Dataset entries
┌──
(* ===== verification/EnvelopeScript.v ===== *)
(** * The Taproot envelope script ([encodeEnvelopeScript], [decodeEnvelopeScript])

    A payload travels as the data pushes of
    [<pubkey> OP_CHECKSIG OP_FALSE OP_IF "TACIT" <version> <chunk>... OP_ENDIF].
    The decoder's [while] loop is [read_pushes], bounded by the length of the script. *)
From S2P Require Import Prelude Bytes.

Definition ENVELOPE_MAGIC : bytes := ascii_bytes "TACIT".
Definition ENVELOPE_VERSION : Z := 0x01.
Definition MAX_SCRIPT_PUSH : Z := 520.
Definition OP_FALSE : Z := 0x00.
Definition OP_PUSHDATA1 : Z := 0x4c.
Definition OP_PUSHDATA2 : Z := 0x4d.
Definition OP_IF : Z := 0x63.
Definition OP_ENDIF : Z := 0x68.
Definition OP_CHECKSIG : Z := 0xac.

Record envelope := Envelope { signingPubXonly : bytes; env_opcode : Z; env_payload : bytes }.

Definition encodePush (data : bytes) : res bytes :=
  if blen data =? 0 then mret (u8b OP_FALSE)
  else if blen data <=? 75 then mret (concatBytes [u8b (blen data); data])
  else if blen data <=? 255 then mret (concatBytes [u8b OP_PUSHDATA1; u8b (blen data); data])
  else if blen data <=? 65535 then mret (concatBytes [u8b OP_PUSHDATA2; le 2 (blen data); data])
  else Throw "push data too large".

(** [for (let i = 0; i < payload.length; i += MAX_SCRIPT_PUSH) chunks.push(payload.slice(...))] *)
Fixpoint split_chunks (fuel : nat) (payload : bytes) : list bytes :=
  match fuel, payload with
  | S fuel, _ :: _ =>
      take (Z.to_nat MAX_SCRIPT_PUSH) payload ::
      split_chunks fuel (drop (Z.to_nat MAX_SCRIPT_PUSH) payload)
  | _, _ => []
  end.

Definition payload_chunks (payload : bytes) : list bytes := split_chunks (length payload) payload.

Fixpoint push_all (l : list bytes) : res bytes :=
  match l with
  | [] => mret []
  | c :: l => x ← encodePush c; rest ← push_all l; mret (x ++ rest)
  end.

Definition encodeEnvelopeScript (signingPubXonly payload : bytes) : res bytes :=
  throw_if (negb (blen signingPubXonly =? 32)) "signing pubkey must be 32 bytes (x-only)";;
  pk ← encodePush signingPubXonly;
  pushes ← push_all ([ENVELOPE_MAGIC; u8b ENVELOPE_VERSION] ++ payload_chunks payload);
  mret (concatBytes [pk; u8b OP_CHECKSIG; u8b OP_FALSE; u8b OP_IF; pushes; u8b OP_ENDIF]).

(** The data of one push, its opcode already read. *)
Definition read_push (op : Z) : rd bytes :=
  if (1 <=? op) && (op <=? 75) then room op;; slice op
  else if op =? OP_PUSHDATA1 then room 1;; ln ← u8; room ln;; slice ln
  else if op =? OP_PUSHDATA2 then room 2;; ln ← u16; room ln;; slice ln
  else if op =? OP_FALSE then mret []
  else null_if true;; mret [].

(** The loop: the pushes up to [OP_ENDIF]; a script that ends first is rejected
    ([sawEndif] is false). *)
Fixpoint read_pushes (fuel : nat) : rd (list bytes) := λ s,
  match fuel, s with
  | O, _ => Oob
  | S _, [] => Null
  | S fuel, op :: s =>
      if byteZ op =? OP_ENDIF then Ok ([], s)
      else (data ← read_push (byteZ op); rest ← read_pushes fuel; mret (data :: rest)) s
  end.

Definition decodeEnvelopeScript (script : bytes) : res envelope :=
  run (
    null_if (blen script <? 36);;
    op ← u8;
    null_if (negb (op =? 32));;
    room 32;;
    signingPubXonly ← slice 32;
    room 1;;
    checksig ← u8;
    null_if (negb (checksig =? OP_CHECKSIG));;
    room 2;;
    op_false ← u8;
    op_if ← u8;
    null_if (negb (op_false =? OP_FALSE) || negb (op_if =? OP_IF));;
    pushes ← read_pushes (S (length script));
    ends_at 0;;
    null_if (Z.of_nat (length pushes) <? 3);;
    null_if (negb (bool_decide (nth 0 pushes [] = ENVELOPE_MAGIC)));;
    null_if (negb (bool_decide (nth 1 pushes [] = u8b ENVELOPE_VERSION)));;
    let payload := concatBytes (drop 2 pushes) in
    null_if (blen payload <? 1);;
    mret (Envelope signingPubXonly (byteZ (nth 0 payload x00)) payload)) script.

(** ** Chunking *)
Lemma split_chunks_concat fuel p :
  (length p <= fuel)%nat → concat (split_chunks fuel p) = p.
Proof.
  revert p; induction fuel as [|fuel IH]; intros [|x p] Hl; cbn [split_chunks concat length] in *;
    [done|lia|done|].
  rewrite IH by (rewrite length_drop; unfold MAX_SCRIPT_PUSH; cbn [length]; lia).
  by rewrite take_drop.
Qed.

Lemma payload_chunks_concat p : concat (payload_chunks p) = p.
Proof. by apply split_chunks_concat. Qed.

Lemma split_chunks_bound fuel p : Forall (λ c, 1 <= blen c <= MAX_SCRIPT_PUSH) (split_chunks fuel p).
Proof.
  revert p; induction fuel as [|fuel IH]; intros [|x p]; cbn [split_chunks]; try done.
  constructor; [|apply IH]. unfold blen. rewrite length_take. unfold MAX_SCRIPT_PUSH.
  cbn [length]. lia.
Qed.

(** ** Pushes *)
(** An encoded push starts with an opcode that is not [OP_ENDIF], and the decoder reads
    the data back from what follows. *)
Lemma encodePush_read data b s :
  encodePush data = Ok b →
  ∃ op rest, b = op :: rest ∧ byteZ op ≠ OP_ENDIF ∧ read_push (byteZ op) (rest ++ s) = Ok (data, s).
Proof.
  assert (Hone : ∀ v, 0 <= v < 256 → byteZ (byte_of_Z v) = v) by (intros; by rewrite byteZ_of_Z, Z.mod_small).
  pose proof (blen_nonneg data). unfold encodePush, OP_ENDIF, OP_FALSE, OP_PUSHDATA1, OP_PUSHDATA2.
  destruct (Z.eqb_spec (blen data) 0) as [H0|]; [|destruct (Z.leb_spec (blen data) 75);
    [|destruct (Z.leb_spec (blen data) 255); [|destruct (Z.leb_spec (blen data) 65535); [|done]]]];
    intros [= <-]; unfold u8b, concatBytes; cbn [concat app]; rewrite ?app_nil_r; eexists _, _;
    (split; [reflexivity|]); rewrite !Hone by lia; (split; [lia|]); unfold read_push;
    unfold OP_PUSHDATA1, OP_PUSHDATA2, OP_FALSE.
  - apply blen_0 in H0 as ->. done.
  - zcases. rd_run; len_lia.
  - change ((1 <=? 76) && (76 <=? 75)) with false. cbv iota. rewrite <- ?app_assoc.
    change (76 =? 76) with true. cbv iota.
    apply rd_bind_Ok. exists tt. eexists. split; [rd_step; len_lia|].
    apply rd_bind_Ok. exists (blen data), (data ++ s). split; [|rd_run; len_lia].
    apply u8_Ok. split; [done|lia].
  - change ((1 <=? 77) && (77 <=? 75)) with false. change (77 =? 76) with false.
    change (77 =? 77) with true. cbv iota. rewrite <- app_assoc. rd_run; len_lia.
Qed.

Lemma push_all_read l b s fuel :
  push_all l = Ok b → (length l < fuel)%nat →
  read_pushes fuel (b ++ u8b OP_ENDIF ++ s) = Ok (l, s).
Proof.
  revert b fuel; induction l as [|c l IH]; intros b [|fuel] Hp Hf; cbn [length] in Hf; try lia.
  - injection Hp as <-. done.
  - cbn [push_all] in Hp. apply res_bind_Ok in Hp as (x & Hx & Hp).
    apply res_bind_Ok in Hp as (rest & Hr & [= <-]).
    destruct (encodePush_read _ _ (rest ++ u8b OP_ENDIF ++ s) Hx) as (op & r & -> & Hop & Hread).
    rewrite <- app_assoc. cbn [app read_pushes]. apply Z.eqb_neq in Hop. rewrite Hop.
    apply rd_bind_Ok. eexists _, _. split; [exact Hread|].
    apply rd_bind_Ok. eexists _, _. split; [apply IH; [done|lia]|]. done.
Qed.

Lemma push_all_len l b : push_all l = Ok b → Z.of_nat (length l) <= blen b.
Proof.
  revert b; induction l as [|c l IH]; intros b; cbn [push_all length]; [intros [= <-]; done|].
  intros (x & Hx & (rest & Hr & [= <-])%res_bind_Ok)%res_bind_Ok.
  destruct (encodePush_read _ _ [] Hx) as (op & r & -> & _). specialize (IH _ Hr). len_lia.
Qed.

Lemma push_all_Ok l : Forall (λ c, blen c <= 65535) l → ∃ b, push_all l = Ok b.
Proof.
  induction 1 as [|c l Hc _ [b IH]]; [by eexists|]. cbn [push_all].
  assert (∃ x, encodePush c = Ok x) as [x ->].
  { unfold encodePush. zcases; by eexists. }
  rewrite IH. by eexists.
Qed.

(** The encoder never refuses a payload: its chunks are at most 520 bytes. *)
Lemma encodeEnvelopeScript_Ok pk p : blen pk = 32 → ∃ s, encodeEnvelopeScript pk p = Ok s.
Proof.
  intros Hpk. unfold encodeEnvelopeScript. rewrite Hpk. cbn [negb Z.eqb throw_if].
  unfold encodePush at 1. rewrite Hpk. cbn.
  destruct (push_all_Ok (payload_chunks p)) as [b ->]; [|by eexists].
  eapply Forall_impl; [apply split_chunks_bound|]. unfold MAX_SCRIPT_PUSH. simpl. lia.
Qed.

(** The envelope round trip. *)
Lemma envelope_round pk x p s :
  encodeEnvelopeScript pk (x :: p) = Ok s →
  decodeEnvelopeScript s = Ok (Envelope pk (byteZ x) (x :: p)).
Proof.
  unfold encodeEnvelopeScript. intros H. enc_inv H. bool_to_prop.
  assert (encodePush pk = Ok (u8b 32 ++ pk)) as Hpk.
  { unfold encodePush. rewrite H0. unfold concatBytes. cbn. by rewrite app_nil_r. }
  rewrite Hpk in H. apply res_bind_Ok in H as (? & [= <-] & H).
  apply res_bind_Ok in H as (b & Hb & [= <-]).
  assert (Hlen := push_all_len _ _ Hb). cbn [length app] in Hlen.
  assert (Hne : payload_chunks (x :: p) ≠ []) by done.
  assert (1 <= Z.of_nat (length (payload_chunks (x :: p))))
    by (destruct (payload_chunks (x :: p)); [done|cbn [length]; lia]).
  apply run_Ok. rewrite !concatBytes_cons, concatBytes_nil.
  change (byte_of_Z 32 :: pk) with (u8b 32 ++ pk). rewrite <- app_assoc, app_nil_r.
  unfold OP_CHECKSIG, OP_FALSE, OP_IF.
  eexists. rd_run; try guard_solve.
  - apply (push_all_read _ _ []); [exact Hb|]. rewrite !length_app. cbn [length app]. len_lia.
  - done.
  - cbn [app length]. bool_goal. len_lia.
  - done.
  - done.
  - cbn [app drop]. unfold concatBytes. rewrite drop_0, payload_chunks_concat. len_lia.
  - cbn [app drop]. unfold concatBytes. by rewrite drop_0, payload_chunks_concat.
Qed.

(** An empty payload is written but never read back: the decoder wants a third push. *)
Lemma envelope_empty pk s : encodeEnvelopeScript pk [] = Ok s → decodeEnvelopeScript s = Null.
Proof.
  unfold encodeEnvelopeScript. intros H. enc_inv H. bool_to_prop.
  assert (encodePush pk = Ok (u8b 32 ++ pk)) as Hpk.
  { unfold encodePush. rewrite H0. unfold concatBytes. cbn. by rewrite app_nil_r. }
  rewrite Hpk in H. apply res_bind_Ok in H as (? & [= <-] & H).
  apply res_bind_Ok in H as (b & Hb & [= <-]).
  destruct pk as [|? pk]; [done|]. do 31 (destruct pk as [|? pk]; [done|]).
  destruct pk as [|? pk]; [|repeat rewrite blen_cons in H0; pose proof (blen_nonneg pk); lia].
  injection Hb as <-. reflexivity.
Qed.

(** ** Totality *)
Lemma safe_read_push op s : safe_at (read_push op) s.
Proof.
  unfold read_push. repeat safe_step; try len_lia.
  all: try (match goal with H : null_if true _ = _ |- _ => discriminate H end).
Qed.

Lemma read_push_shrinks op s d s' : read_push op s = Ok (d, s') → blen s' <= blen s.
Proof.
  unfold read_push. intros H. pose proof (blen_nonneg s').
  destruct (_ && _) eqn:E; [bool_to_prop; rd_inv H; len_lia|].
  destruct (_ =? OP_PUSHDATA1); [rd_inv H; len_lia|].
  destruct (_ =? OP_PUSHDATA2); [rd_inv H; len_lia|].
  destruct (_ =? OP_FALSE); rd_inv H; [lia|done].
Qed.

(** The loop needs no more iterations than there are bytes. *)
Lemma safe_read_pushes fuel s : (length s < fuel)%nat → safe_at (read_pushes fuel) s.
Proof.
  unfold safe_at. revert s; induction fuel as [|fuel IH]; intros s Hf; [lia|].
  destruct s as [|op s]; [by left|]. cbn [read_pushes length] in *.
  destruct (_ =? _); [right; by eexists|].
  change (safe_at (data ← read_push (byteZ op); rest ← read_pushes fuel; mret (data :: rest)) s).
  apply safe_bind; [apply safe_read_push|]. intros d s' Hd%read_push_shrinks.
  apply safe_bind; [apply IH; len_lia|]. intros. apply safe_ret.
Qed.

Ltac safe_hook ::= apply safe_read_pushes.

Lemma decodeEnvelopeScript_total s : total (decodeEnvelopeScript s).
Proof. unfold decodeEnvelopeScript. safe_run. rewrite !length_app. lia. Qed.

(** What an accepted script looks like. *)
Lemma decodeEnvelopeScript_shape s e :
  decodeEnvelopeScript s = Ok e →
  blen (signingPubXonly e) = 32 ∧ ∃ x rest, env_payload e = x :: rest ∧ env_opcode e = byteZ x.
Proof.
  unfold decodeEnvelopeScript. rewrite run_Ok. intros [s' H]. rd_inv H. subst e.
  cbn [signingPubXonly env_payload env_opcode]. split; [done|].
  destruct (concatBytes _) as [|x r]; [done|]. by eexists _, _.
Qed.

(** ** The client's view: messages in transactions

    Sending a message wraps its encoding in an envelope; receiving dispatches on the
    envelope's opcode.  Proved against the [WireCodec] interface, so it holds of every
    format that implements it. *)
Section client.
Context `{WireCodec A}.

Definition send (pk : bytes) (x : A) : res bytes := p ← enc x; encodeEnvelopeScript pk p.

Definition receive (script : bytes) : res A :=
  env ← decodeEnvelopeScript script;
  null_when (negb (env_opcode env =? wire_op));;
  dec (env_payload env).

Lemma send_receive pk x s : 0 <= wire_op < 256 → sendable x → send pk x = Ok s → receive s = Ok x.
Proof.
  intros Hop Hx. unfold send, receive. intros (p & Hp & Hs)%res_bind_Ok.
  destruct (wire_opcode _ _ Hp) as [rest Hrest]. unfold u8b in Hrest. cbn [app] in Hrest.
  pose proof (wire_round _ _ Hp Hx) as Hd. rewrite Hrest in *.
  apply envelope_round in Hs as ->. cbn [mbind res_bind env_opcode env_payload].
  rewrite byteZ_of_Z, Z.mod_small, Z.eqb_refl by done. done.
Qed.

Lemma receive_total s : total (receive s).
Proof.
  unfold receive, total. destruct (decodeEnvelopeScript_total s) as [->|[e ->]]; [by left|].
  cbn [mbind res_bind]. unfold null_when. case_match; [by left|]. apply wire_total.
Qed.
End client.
└──
→ THE TASK: From the records above, give again exactly the lines running from the line with "(** The data" to the line with "([sawEndif] is false). *)", inclusive.

→ EXERCISE RESPONSE:
(** The data of one push, its opcode already read. *)
Definition read_push (op : Z) : rd bytes :=
  if (1 <=? op) && (op <=? 75) then room op;; slice op
  else if op =? OP_PUSHDATA1 then room 1;; ln ← u8; room ln;; slice ln
  else if op =? OP_PUSHDATA2 then room 2;; ln ← u16; room ln;; slice ln
  else if op =? OP_FALSE then mret []
  else null_if true;; mret [].

(** The loop: the pushes up to [OP_ENDIF]; a script that ends first is rejected
    ([sawEndif] is false). *)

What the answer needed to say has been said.